In [None]:
import pandas as pd
import seaborn as sns
import matplotlib.pyplot as plt
import numpy as np

df_train = pd.read_csv("politicES_phase_2_train_public.csv", on_bad_lines='skip')

df_train.drop(['label','ideology_binary','gender','profession'], axis=1, inplace=True)
#df_train = df_train[:3000] #Probamos con 3000 por temas de computo

Si estamos en Google collab:

In [None]:
!pip install datasets
!pip install accelerate



##  Clasificador

In [None]:
from transformers import AutoTokenizer, AutoModelForSequenceClassification, generation, DataCollatorWithPadding, TrainingArguments, Trainer, EarlyStoppingCallback
import torch
import tensorflow as tf
from datasets import Dataset
import tqdm as notebook_tqdm
from huggingface_hub import notebook_login, Repository

model_name = 'AIDA-UPM/BERTuit-base'
tokenizer = AutoTokenizer.from_pretrained(model_name)
model = AutoModelForSequenceClassification.from_pretrained(model_name, num_labels=4, from_tf=True)

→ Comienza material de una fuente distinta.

(** X16. A request other than CONNECT whose origin connects: the origin
    receives the first chunk unchanged and then the chunks the client sends;
    the connection is counted once, as allowed, whatever the blacklist says;
    a failure count of the domain goes down by one; the access record shows
    the first chunk as the only traffic. *)
Theorem http_relay (cfg : ProxyConfig) (env : Env) (w : world)
    (http_data method host : bytes) (port : Z) (dom meth : string) :
  first_chunk env = Some http_data ->
  http_data <> [] ->
  parsed env = Ok (method, host, port) ->
  method <> CONNECT ->
  decode host = Ok dom ->
  decode method = Ok meth ->
  connect_ok env = true ->
  http_write_ok env = true ->
  exists w',
    handle_connection cfg env w = (Ok tt, w') /\
    to_origin w' = to_origin w ++ http_data :: out_chunks env /\
    to_client w' = to_client w ++ in_chunks env /\
    counted w w' 1 1 0 (pipe_errors env * logged cfg) /\
    blacklist w' = blacklist w /\
    access_log w'
      = access_log w
        ++ [access_line (ConnectionInfo.mk (default ("unknown", 0%Z) (peername env)).1
                           dom meth (now env) 0 (length http_data))] /\
    domain_failures w'
      = match domain_failures w !! dom with
        | Some n => <[dom := n - 1]> (domain_failures w)
        | None => domain_failures w
        end /\
    Statistics.traffic_in (statistics w')
      = Statistics.traffic_in (statistics w) + volume (in_chunks env) /\
    Statistics.traffic_out (statistics w')
      = Statistics.traffic_out (statistics w) + length http_data + volume (out_chunks env).
Proof.
  intros Hfirst Hnonempty Hparsed Hmethod Hdec Hmeth Hconnect Hwrite.
  destruct w as [[t a b e ti to] obj nr act fl bl g al el tc to'].
  unfold handle_connection.
  destruct (default ("unknown", 0%Z) (peername env)) as [client_ip client_port].
  rewrite Hfirst. destruct http_data as [|x http_data]; [done|].
  rewrite Hparsed. run_handler. rewrite Hdec, Hmeth.
  rewrite !(decide_False (P := method = CONNECT)) by done.
  destruct bl as [m|m|].
  all: rewrite ?(decide_False (P := method = CONNECT)) by done.
  all: run_handler.
  all: unfold _handle_http_connection; rewrite Hconnect, Hwrite; run_handler.
  all: match goal with |- context [_run_pipes ?c ?en ?k ?w1] =>
         pose proof (run_pipes_effect c en k w1) as Heff
       end.
  all: destruct Heff as (w2 & Hrun & Hto & Htc & Hcount & Hin & Hout & _ & _ & Hal & Hfl & Hbl).
  all: rewrite Hrun.
  all: exists w2.
  all: unfold registered, forgiven in Hal, Hfl; cbn [mbind option_bind] in Hal, Hfl.
  all: world_facts; rewrite registered_new in Hal, Hfl.
  all: cbn [ConnectionInfo.add_traffic_out ConnectionInfo.init ConnectionInfo.dst_domain
            ConnectionInfo.src_ip ConnectionInfo.method ConnectionInfo.start_time
            ConnectionInfo.traffic_in ConnectionInfo.traffic_out] in Hal, Hfl.
  all: revert Hto Htc Hcount Hin Hout Hal Hfl Hbl; run_handler.
  all: intros Hto Htc (H1 & H2 & H3 & H4) Hin Hout Hal Hfl Hbl.
  all: rewrite Hto, <- app_assoc.
  all: repeat split; try done; lia.
Qed.

Lemma http_relay_witness :
  let w := init_world NoBlacklist (fun i => i) in
  let http_data := String.list_byte_of_string
                     ("GET /a HTTP/1.1" +:+ crlf +:+ "Host: text.example:80"
                      +:+ crlf +:+ crlf) in
  exists w',
    handle_connection cfg_split env_http_relay w = (Ok tt, w') /\
    to_origin w' = to_origin w ++ http_data :: out_chunks env_http_relay /\
    to_client w' = to_client w ++ in_chunks env_http_relay /\
    counted w w' 1 1 0 (pipe_errors env_http_relay * logged cfg_split) /\
    blacklist w' = blacklist w /\
    access_log w'
      = access_log w
        ++ [access_line
              (ConnectionInfo.mk (default ("unknown", 0%Z) (peername env_http_relay)).1
                 "text.example" "GET" (now env_http_relay) 0 (length http_data))] /\
    domain_failures w'
      = match domain_failures w !! "text.example" with
        | Some n => <["text.example" := n - 1]> (domain_failures w)
        | None => domain_failures w
        end /\
    Statistics.traffic_in (statistics w')
      = Statistics.traffic_in (statistics w) + volume (in_chunks env_http_relay) /\
    Statistics.traffic_out (statistics w')
      = Statistics.traffic_out (statistics w) + length http_data
        + volume (out_chunks env_http_relay).
Proof.
  apply (http_relay cfg_split env_http_relay (init_world NoBlacklist (fun i => i))
           (String.list_byte_of_string
              ("GET /a HTTP/1.1" +:+ crlf +:+ "Host: text.example:80" +:+ crlf +:+ crlf))
           (String.list_byte_of_string "GET")
           (String.list_byte_of_string "text.example") 80%Z "text.example" "GET").
  - reflexivity.
  - discriminate.
  - reflexivity.
  - discriminate.
  - reflexivity.
  - reflexivity.
  - reflexivity.
  - reflexivity.
Defined.



(** X18. With the [random] method configured and no rule for the
    domain, a blocked domain that has failed at least twice is fragmented
    with the [sni] method instead; with fewer failures it stays [random].
    The completed relay then takes one failure off the count. *)
Theorem retry_after_failures (cfg : ProxyConfig) (env : Env) (w : world)
    (http_data host : bytes) (port : Z) (dom : string) (h d : bytes) (n : nat) :
  first_chunk env = Some http_data ->
  http_data <> [] ->
  parsed env = Ok (CONNECT, host, port) ->
  decode host = Ok dom ->
  connect_ok env = true ->
  established_ok env = true ->
  tls_reads env = Some (h, d) ->
  tls_fail_at env = None ->
  fragment_method cfg = "random" ->
  RuleEngine.decide (rules cfg) dom = (None, None) ->
  (forall m, blacklist w <> AutoBlacklist m) ->
  is_blocked (blacklist w) dom = true ->
  domain_failures w !! dom = Some n ->
  exists parts rest method g' w',
    fragment (if decide (2 <= n) then "sni" else "random") (rng w) (take 2048 d)
      = Ok (parts, rest, method, g') /\
    handle_connection cfg env w = (Ok tt, w') /\
    to_origin w'
      = to_origin w ++ tls_writes method parts (take 5 h) rest ++ out_chunks env /\
    domain_failures w' = <[dom := n - 1]> (domain_failures w).
Proof.
  intros Hfirst Hnonempty Hparsed Hdec Hconnect Hestablished Hreads Hfail
    Hmethod Hrules Hauto Hblocked Hn.
  destruct w as [[t a b e ti to] obj nr act fl bl g al el tc to'].
  cbn [blacklist domain_failures rng to_origin] in *.
  unfold handle_connection.
  destruct (default ("unknown", 0%Z) (peername env)) as [client_ip client_port].
  rewrite Hfirst. destruct http_data as [|x http_data]; [done|].
  rewrite Hparsed. run_handler. rewrite Hdec, decode_CONNECT.
  rewrite !(decide_True (P := CONNECT = CONNECT)) by done.
  destruct bl as [m|m|]; [|by destruct (Hauto m)|].
  all: run_handler.
  all: unfold _handle_https_connection; rewrite Hconnect, Hestablished; run_handler.
  all: match goal with |- context [_handle_initial_tls_data ?c ?en ?ho ?ci ?w1] =>
         destruct (tls_data_effect c en ho ci w1 h d Hreads Hfail)
           as (w2 & writes & allowed & blocked & Hrun & _ & Hto & _ & _ & _ & _ & _
               & Hobj & Hact & _ & _ & Hfl & _ & Hdecision);
         rewrite Hrun
       end.
  all: destruct (run_pipes_effect cfg env (Some (client_ip, client_port)) w2)
         as (w3 & Hrun3 & Hto3 & _ & _ & _ & _ & _ & _ & _ & Hfl3 & _); rewrite Hrun3.
  all: unfold decision in Hdecision; world_facts.
  all: rewrite !lookup_alter_eq, lookup_insert_eq in Hdecision;
       cbn [fmap option_fmap option_map default ConnectionInfo.dst_domain
            ConnectionInfo.add_traffic_in ConnectionInfo.add_traffic_out
            ConnectionInfo.init] in Hdecision; unfold id in Hdecision.
  all: rewrite Hrules in Hdecision; cbn [fst snd] in Hdecision.
  all: try rewrite Hblocked in Hdecision.
  all: destruct Hdecision as (_ & parts & rest & method & g' & Hfrag & ->).
  all: unfold choose_method, dict_get in Hfrag; rewrite Hmethod, Hn in Hfrag;
       cbn [default] in Hfrag.
  all: unfold forgiven, registered in Hfl3; cbn [mbind option_bind] in Hfl3.
  all: rewrite Hact, Hobj, Hfl in Hfl3; rewrite lookup_insert_eq in Hfl3;
       cbn [mbind option_bind] in Hfl3.
  all: rewrite !lookup_alter_eq, lookup_insert_eq in Hfl3;
       cbn [fmap option_fmap option_map ConnectionInfo.dst_domain
            ConnectionInfo.add_traffic_in ConnectionInfo.add_traffic_out
            ConnectionInfo.init] in Hfl3; unfold id in Hfl3.
  all: rewrite Hn in Hfl3. all: rewrite Hto in Hto3.
  all: exists parts, rest, method, g', w3.
  all: split; [destruct (decide (2 <= n));
               [by rewrite decide_True in Hfrag by done
               |by rewrite decide_False in Hfrag by tauto]|].
  all: split; [reflexivity|].
  all: revert Hto3 Hfl3; run_handler; intros Hto3 Hfl3.
  all: split; [by rewrite Hto3, <- app_assoc|done].
Qed.

Lemma retry_after_failures_witness :
  let w := world_two_failures in
  exists parts rest method g' w',
    fragment (if decide (2 <= 2) then "sni" else "random") (rng w)
      (take 2048 [x01; x02; x03])
      = Ok (parts, rest, method, g') /\
    handle_connection cfg_random env_tunnel w = (Ok tt, w') /\
    to_origin w'
      = to_origin w ++ tls_writes method parts (take 5 [x16; x03; x01; x00; x03]) rest
        ++ out_chunks env_tunnel /\
    domain_failures w' = <["blocked.test" := 2 - 1]> (domain_failures w).
Proof.
  apply (retry_after_failures cfg_random env_tunnel world_two_failures
           (connect_request "blocked.test")
           (String.list_byte_of_string "blocked.test") 443%Z "blocked.test"
           [x16; x03; x01; x00; x03] [x01; x02; x03] 2).
  - reflexivity.
  - discriminate.
  - reflexivity.
  - reflexivity.
  - reflexivity.
  - reflexivity.
  - reflexivity.
  - reflexivity.
  - reflexivity.
  - reflexivity.
  - discriminate.
  - reflexivity.
  - reflexivity.
Defined.

(** ** connection.py: opening the origin connection *)

Lemma open_sockets_app (l1 l2 : list sock_event) (acc : list nat) :
  open_sockets (l1 ++ l2) acc = open_sockets l2 (open_sockets l1 acc).
Proof.
  revert acc. induction l1 as [|[i|i o|i] l1 IH]; intros acc; simpl; by rewrite ?IH.
Qed.

Lemma open_sockets_bind (out_host : option string) (i : nat) (a : addrinfo)
    (acc : list nat) :
  open_sockets (bind_events out_host i a) acc = acc.
Proof.
  unfold bind_events. destruct out_host as [o|]; [|done]. by destruct (decide _).
Qed.

Lemma filter_fresh (acc : list nat) (i : nat) :
  Forall (fun j => j < i) acc -> filter (fun j => j <> i) (acc ++ [i]) = acc.
Proof.
  intros Hacc. rewrite filter_app, filter_cons_False, filter_nil, app_nil_r by (intros H; by apply H).
  induction Hacc as [|j acc Hj _ IH]; [done|].
  rewrite filter_cons_True by lia. by rewrite IH.
Qed.

Lemma connect_loop_spec (out_host : option string) (try : nat -> addrinfo -> attempt)
    (addrs : list addrinfo) (i : nat) (last_exc : option exn) (log : list sock_event)
    (acc : list nat) :
  Forall (fun j => j < i) acc ->
  open_sockets log [] = acc ->
  match connect_loop out_host try addrs i last_exc log with
  | (Ok (k, a), log') =>
      i <= k /\ addrs !! (k - i) = Some a /\ try k a = Connects /\
      (forall j b, j < k - i -> addrs !! j = Some b -> try (i + j) b <> Connects) /\
      open_sockets log' [] = acc ++ [k]
  | (Raise e, log') =>
      (forall j b, addrs !! j = Some b -> try (i + j) b <> Connects) /\
      open_sockets log' [] = acc /\
      Some e = match last addrs with
               | Some b => failure (try (i + (length addrs - 1)) b)
               | None => Some (default OSError last_exc)
               end
  | (OutOfFuel, _) => False
  end.
Proof.
  revert i last_exc log acc.
  induction addrs as [|a rest IH]; intros i last_exc log acc Hacc Hlog; cbn [connect_loop].
  - split; [intros j b Hj; by rewrite lookup_nil in Hj|]. done.
  - assert (Hacc' : Forall (fun j => j < S i) acc).
    { eapply Forall_impl; [exact Hacc|]. intros j Hj. simpl in Hj. lia. }
    destruct (try i a) as [e|e|] eqn:Htry.
    + specialize (IH (S i) (Some e) log acc Hacc' Hlog).
      destruct (connect_loop out_host try rest (S i) (Some e) log) as [[[k b]|e'|] log'];
        [| |done].
      * destruct IH as (Hk & Hb & Hc & Hbefore & Hopen).
        split; [lia|]. split.
        { replace (k - i) with (S (k - S i)) by lia. done. }
        split; [done|]. split; [|done].
        intros j c Hj Hc'. destruct j as [|j].
        -- simpl in Hc'. injection Hc' as <-. rewrite Nat.add_0_r, Htry. done.
        -- replace (i + S j) with (S i + j) by lia. apply Hbefore; [lia|done].
      * destruct IH as (Hnone & Hopen & He).
        split; [|split; [done|]].
        -- intros j c Hc'. destruct j as [|j].
           ++ simpl in Hc'. injection Hc' as <-. rewrite Nat.add_0_r, Htry. done.
           ++ replace (i + S j) with (S i + j) by lia. by apply Hnone.
        -- rewrite He. destruct rest as [|r rest'].
           ++ simpl. by rewrite Nat.add_0_r, Htry.
           ++ change (last (a :: r :: rest')) with (last (r :: rest')).
              destruct (last (r :: rest')) as [b|] eqn:Hl.
              ** do 2 f_equal. simpl. lia.
              ** by apply last_None in Hl.
    + specialize (IH (S i) (Some e)
                    (log ++ Opened i :: bind_events out_host i a ++ [Closed i]) acc Hacc').
      assert (Hlog' : open_sockets
                (log ++ Opened i :: bind_events out_host i a ++ [Closed i]) [] = acc).
      { rewrite open_sockets_app, Hlog. cbn [open_sockets].
        rewrite open_sockets_app, open_sockets_bind. cbn [open_sockets].
        by apply filter_fresh. }
      specialize (IH Hlog').
      destruct (connect_loop out_host try rest (S i) (Some e) _) as [[[k b]|e'|] log'];
        [| |done].
      * destruct IH as (Hk & Hb & Hc & Hbefore & Hopen).
        split; [lia|]. split.
        { replace (k - i) with (S (k - S i)) by lia. done. }
        split; [done|]. split; [|done].
        intros j c Hj Hc'. destruct j as [|j].
        -- simpl in Hc'. injection Hc' as <-. rewrite Nat.add_0_r, Htry. done.
        -- replace (i + S j) with (S i + j) by lia. apply Hbefore; [lia|done].
      * destruct IH as (Hnone & Hopen & He).
        split; [|split; [done|]].
        -- intros j c Hc'. destruct j as [|j].
           ++ simpl in Hc'. injection Hc' as <-. rewrite Nat.add_0_r, Htry. done.
           ++ replace (i + S j) with (S i + j) by lia. by apply Hnone.
        -- rewrite He. destruct rest as [|r rest'].
           ++ simpl. by rewrite Nat.add_0_r, Htry.
           ++ change (last (a :: r :: rest')) with (last (r :: rest')).
              destruct (last (r :: rest')) as [b|] eqn:Hl.
              ** do 2 f_equal. simpl. lia.
              ** by apply last_None in Hl.
    + split; [lia|]. replace (i - i) with 0 by lia. split; [done|].
      split; [done|]. split; [intros j b Hj; lia|].
      rewrite open_sockets_app, Hlog. cbn [open_sockets].
      by rewrite open_sockets_bind.
Qed.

The secret `HF_TOKEN` does not exist in your Colab secrets.
To authenticate with the Hugging Face Hub, create a token in your settings tab (https://huggingface.co/settings/tokens), set it as secret in your Google Colab and restart your session.
You will be able to reuse this secret in all of your notebooks.
Please note that authentication is recommended but still optional to access public models or datasets.
All TF 2.0 model weights were used when initializing RobertaForSequenceClassification.

All the weights of RobertaForSequenceClassification were initialized from the TF 2.0 model.
If your task is similar to the task the model of the checkpoint was trained on, you can already use RobertaForSequenceClassification for predictions without further training.


In [None]:
from sklearn.preprocessing import LabelEncoder

label_encoder = LabelEncoder()

df_train['ideology_multiclass'] = label_encoder.fit_transform(df_train['ideology_multiclass'])

In [None]:
# Conversión del DataFrame de pandas a un Dataset de Hugging Face para pasarlo al modelo
huggingface_dataset = Dataset.from_pandas(df_train)
huggingface_dataset

Dataset({
    features: ['ideology_multiclass', 'tweet'],
    num_rows: 180000
})

In [None]:
MAX_LENGTH = max([len(tokenizer(text).tokens())  for text in huggingface_dataset['tweet']])
print(MAX_LENGTH)

Como es menor de 512, no hace falta truncar

In [None]:
# Función para tokenizar el dataset
def tokenize_function(example):
    return tokenizer(example['tweet'])

In [None]:
# Aplicamos la tokenización a todo el dataset
tokenized_dataset = huggingface_dataset.map(tokenize_function, batched=True)
tokenized_dataset

Map:   0%|          | 0/180000 [00:00<?, ? examples/s]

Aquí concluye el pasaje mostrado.